■ **The task**
Could you set down exactly the lines of the data below, starting at the one that holds "ends_of s = Some p -> exists" and ending at the one that holds "Definition served (reply", both included, and only those?

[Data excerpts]
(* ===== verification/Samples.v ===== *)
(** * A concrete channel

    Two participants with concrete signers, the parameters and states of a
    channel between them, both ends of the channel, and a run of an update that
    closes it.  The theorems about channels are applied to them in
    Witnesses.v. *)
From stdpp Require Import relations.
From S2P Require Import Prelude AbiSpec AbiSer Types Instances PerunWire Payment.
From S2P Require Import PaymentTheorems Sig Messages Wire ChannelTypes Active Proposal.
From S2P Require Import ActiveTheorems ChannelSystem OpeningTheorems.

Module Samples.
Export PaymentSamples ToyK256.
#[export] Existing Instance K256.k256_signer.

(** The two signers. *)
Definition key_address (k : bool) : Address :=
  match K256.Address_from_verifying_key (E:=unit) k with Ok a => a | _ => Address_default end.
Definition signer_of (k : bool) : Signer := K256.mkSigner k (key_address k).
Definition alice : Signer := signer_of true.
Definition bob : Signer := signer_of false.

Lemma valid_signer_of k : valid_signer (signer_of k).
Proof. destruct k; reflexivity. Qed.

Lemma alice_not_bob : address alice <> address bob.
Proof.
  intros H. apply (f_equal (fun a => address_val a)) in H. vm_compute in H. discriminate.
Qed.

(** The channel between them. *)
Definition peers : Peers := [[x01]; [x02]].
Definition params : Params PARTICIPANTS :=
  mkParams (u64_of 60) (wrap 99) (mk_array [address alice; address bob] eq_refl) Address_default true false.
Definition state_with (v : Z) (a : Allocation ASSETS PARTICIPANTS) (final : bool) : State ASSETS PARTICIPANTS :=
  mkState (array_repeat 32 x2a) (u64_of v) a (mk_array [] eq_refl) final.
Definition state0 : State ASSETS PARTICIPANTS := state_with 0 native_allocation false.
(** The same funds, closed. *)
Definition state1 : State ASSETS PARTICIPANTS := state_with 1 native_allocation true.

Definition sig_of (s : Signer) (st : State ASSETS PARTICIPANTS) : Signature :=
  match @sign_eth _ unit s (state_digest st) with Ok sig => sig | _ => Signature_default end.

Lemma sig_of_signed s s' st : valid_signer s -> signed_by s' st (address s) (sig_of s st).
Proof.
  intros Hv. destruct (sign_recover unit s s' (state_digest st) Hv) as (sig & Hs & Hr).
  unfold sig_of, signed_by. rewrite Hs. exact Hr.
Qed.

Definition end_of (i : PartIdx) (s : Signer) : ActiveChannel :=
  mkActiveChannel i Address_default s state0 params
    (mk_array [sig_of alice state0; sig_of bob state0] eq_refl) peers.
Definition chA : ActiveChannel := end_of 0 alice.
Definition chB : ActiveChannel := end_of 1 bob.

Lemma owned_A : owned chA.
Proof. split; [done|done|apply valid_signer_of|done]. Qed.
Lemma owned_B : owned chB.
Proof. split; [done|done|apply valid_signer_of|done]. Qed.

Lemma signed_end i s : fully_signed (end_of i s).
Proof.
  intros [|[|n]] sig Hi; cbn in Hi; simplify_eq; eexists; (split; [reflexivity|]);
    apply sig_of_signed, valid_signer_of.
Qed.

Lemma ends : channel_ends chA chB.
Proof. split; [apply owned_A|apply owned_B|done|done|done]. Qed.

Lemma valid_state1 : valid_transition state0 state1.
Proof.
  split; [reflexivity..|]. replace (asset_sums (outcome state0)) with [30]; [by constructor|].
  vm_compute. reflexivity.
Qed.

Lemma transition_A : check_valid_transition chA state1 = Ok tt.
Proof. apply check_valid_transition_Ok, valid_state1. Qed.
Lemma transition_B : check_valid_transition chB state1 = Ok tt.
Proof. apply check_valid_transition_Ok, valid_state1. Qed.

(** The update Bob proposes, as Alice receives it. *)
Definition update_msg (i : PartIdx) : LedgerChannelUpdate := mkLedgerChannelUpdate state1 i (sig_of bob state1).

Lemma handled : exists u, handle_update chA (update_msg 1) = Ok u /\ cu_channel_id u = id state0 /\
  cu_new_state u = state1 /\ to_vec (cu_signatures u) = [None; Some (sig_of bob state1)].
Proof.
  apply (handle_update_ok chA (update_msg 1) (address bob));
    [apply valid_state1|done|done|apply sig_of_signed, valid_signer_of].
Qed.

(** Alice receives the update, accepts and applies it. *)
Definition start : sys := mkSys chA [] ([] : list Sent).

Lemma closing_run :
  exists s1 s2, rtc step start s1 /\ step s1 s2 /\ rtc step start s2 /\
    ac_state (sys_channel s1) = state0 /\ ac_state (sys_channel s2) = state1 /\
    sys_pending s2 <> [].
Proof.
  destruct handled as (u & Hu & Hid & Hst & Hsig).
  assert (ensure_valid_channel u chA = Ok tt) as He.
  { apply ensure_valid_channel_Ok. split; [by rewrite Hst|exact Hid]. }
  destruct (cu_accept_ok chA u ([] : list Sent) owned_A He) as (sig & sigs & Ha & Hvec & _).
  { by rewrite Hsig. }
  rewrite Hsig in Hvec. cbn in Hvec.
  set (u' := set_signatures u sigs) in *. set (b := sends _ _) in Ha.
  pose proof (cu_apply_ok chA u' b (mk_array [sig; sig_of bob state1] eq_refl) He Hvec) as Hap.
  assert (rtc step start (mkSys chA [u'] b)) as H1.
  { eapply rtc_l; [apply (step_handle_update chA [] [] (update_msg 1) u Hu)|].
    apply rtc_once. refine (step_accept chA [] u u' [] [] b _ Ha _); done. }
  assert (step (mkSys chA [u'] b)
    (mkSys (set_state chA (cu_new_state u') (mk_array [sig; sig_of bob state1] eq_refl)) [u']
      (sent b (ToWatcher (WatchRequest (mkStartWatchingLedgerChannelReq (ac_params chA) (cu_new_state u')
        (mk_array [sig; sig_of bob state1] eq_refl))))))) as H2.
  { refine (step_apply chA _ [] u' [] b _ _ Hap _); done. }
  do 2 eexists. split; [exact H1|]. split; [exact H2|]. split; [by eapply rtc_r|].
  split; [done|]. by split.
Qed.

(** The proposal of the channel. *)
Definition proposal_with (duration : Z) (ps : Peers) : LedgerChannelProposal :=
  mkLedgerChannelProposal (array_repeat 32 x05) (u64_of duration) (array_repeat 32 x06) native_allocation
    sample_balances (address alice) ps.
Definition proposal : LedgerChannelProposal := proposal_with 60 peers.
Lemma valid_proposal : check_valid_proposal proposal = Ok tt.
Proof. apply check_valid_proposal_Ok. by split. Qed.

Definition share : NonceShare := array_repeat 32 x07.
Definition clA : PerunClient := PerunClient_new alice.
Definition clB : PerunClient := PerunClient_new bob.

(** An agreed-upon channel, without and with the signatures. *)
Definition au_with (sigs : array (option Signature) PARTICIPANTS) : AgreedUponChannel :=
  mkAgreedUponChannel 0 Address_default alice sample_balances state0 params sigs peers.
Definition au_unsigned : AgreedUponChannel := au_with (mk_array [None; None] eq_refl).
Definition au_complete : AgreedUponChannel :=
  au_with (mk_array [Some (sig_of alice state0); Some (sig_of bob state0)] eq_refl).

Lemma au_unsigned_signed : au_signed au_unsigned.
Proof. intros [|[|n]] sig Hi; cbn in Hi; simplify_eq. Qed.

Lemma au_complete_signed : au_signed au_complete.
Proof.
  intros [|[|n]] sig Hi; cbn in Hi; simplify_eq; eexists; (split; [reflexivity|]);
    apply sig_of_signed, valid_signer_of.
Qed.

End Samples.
==
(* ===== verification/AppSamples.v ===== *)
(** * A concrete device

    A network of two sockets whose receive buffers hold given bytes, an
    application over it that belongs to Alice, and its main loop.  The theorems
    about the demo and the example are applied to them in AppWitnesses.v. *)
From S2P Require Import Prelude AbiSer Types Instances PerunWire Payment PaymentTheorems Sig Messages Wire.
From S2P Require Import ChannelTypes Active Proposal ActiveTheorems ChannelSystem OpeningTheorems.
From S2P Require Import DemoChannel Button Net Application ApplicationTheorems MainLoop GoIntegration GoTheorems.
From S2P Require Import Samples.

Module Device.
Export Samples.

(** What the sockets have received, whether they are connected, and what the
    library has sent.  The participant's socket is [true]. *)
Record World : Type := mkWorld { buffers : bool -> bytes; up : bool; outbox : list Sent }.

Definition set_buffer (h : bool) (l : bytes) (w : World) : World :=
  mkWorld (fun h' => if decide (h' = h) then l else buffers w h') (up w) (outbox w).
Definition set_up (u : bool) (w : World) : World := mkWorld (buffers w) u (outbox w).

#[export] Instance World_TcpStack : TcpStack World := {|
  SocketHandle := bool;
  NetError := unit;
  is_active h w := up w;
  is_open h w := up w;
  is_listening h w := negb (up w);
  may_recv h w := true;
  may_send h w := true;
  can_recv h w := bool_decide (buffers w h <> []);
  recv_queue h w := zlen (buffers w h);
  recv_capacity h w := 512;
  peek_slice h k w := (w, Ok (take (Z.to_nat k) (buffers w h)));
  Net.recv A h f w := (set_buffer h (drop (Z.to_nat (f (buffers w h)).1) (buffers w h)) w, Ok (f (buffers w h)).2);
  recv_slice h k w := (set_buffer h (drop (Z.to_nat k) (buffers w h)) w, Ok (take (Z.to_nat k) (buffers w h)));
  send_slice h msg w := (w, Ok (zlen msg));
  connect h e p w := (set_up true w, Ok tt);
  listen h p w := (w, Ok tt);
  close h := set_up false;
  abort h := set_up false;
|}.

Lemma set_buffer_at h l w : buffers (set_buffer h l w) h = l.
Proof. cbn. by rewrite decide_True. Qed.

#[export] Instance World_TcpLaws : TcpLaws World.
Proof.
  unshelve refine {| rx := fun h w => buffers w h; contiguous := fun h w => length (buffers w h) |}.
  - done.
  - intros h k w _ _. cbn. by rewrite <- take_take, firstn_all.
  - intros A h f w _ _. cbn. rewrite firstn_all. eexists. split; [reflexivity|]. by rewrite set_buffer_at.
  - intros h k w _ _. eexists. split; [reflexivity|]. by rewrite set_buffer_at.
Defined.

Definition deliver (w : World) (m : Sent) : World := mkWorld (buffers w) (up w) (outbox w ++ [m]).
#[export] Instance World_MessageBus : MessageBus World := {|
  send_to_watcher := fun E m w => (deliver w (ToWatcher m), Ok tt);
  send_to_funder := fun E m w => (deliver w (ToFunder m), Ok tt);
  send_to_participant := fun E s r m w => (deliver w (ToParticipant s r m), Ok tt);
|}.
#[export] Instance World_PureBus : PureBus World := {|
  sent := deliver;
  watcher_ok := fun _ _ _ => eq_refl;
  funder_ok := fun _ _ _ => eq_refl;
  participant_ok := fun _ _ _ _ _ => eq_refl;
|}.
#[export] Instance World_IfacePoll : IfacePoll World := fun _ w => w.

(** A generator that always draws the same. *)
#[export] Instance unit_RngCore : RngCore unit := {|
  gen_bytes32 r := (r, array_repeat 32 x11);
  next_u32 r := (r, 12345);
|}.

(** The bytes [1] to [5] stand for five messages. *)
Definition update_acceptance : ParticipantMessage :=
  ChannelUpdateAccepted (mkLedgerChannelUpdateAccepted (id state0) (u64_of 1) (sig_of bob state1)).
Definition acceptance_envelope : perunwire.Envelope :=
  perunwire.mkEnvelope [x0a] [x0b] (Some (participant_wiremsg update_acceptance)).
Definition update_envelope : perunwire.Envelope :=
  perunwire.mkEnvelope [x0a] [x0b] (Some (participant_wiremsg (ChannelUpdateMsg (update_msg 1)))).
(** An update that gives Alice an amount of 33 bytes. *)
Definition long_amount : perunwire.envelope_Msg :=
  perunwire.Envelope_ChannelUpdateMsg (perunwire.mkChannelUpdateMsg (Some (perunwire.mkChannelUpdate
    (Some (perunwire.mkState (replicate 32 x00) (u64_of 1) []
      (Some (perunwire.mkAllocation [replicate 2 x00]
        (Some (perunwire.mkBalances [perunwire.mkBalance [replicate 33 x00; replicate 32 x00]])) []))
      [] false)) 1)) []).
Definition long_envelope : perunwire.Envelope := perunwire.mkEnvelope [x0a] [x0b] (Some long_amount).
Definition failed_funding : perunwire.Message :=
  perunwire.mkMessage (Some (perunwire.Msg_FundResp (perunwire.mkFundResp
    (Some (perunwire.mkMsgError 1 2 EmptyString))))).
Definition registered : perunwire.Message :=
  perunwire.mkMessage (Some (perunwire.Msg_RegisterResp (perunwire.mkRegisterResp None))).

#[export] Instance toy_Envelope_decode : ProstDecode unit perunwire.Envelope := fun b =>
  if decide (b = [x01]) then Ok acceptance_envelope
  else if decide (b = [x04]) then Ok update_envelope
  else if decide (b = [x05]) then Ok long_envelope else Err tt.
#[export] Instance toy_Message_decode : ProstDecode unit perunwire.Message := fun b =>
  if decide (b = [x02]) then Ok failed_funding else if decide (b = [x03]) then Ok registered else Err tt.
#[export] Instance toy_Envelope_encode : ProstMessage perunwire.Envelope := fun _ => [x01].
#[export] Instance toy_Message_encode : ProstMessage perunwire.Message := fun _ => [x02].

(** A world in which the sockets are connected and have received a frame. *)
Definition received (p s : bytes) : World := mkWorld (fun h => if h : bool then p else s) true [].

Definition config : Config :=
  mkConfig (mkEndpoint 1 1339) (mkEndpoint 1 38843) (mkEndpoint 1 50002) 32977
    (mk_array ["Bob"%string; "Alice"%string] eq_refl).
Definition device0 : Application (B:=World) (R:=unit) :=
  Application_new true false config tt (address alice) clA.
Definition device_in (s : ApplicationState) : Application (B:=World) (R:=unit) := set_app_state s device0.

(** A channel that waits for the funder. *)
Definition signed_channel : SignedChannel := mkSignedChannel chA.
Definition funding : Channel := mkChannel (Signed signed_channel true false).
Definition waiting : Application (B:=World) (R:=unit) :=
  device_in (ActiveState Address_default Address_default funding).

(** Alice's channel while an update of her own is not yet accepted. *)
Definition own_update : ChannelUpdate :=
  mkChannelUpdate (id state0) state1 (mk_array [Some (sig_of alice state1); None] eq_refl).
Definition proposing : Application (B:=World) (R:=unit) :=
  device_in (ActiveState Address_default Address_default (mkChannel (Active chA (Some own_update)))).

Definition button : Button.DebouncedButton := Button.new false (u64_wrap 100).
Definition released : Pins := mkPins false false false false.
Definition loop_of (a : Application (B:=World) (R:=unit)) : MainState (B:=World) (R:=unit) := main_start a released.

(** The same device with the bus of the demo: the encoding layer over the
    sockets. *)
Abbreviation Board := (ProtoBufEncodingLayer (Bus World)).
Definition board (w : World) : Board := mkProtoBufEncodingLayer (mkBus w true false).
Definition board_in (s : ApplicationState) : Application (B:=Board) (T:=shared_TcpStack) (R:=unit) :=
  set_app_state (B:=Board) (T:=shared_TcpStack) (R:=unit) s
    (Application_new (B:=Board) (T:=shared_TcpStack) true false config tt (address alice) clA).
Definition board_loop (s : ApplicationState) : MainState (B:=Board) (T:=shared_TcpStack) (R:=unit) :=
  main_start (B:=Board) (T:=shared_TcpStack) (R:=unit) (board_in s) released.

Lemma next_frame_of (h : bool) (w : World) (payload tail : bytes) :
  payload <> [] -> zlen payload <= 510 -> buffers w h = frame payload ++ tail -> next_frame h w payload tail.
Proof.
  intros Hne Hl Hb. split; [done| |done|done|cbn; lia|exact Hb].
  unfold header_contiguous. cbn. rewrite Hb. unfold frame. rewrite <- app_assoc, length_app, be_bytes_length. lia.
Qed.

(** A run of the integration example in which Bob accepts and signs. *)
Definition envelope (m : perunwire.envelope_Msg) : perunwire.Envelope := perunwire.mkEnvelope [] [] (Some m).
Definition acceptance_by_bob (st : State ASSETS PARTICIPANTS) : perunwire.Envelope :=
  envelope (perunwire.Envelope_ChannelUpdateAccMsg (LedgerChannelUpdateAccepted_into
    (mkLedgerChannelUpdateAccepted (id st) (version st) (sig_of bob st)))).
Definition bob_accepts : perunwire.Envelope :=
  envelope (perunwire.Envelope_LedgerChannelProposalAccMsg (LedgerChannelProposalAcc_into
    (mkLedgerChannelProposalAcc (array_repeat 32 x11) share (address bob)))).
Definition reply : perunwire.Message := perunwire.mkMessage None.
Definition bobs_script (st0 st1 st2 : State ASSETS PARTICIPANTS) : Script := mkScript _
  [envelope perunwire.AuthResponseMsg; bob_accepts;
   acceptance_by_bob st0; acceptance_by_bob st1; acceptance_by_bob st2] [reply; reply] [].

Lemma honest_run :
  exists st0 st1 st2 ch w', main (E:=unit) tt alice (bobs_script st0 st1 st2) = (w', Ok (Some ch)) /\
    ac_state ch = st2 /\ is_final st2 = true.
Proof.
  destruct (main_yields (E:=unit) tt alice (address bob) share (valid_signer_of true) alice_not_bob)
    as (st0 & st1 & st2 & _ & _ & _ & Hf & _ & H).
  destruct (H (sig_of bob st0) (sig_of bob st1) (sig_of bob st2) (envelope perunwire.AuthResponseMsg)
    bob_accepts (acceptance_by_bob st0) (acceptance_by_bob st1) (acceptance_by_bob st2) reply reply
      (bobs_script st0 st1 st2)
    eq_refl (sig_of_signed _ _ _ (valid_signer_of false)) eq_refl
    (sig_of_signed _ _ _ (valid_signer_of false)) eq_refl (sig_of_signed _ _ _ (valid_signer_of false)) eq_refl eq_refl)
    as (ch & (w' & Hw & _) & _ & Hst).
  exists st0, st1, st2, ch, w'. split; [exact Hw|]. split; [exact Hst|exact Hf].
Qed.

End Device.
* * *
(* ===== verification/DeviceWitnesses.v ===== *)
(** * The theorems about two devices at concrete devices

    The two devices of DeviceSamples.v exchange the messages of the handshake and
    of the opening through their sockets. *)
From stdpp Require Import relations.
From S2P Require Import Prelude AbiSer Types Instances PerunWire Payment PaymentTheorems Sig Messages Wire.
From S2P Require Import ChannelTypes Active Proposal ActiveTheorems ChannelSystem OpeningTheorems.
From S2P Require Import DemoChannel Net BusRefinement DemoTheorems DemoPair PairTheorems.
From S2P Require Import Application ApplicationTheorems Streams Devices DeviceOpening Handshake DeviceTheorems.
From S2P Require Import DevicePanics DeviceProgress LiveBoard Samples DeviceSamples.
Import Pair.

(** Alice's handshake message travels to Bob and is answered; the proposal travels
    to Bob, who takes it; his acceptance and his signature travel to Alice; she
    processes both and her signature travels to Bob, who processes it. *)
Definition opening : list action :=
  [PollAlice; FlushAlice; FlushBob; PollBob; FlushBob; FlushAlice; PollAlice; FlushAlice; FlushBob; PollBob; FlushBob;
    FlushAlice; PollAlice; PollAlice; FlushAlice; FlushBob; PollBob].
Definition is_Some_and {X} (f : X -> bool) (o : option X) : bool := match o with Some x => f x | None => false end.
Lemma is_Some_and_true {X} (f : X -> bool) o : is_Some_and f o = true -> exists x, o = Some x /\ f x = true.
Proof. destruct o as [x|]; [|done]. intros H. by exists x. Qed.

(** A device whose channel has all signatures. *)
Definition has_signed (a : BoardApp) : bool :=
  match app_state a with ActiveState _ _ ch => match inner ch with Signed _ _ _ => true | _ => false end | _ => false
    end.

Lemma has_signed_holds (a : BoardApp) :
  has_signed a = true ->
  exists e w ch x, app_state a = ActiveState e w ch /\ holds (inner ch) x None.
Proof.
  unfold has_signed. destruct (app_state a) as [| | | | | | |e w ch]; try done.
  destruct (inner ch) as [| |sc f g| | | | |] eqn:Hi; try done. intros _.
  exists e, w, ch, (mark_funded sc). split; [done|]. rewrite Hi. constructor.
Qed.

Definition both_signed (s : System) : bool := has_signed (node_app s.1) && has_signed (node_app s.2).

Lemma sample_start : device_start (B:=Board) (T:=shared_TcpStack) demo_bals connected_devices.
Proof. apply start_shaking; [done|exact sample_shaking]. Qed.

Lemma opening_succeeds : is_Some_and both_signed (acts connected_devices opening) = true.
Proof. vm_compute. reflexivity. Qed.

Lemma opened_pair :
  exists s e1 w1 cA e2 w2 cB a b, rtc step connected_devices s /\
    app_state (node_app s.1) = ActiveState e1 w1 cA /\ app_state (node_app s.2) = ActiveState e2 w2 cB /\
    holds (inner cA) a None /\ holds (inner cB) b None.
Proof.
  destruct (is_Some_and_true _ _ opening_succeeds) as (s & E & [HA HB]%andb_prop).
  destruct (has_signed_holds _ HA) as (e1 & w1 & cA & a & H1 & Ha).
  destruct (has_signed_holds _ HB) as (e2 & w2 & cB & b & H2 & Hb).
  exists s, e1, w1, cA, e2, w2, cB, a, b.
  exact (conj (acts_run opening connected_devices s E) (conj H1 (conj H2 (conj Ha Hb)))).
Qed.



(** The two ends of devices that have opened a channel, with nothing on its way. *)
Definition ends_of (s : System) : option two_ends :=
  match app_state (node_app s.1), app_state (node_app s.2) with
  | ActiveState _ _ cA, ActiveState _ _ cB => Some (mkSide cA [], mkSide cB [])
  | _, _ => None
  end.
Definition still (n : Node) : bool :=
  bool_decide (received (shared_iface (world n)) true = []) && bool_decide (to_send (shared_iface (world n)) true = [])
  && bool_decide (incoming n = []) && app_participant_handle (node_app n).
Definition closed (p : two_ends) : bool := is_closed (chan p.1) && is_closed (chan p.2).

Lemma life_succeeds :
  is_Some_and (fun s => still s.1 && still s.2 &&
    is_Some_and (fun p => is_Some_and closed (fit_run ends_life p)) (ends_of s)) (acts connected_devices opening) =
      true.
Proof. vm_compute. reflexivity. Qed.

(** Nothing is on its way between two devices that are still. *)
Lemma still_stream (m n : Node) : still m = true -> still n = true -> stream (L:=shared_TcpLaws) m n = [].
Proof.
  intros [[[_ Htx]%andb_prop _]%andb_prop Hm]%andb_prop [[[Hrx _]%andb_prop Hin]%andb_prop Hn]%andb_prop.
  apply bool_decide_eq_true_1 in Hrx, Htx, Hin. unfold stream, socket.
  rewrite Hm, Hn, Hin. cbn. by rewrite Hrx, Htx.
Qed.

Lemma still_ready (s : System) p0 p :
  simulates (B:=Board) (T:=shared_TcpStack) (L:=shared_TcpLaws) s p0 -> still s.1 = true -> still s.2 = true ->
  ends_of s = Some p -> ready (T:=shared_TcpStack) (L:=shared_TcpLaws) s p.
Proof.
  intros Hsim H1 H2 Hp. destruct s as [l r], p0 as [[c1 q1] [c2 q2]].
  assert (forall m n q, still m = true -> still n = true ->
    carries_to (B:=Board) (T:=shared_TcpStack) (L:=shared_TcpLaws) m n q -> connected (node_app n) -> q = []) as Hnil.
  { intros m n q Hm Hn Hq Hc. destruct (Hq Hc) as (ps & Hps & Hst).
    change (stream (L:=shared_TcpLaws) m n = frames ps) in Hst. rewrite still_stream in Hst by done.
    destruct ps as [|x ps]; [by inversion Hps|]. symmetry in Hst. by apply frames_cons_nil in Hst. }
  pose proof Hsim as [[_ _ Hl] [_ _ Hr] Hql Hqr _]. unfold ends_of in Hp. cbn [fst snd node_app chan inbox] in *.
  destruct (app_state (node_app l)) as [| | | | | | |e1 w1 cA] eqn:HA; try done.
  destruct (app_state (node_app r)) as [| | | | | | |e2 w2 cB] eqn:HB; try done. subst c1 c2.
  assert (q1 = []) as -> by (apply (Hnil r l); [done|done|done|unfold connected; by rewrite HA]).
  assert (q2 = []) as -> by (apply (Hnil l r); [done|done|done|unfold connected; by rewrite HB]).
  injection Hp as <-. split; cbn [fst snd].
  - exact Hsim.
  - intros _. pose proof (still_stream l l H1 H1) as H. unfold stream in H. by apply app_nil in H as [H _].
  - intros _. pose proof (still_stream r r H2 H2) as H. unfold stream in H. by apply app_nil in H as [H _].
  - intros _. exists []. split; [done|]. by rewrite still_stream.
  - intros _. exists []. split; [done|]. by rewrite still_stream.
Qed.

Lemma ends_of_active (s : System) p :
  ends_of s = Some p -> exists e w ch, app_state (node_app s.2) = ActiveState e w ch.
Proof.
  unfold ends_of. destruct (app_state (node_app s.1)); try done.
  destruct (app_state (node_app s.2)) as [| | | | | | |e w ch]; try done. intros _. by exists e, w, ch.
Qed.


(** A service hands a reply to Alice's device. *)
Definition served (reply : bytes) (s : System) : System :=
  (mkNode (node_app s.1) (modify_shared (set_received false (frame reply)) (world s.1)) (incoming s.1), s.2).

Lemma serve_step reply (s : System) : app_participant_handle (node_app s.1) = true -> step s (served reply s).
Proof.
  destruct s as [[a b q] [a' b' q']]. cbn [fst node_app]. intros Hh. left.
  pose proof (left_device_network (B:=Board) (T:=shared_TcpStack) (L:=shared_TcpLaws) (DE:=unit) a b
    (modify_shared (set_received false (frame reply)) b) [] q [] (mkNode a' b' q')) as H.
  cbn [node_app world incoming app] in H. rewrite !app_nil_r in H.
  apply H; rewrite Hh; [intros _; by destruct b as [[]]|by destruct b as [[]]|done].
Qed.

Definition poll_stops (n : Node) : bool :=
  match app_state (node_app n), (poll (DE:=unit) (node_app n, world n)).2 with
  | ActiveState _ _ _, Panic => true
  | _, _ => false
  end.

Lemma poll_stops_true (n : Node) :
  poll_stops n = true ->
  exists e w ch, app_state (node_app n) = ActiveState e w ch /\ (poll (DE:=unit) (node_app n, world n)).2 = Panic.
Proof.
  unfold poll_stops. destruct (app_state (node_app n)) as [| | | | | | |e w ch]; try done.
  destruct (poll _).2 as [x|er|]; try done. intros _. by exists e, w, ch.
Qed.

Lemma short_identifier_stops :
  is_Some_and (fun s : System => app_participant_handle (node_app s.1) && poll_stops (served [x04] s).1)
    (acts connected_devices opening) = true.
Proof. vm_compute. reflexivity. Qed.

■ **Exercise output**
  ends_of s = Some p -> exists e w ch, app_state (node_app s.2) = ActiveState e w ch.
Proof.
  unfold ends_of. destruct (app_state (node_app s.1)); try done.
  destruct (app_state (node_app s.2)) as [| | | | | | |e w ch]; try done. intros _. by exists e, w, ch.
Qed.


(** A service hands a reply to Alice's device. *)
Definition served (reply : bytes) (s : System) : System :=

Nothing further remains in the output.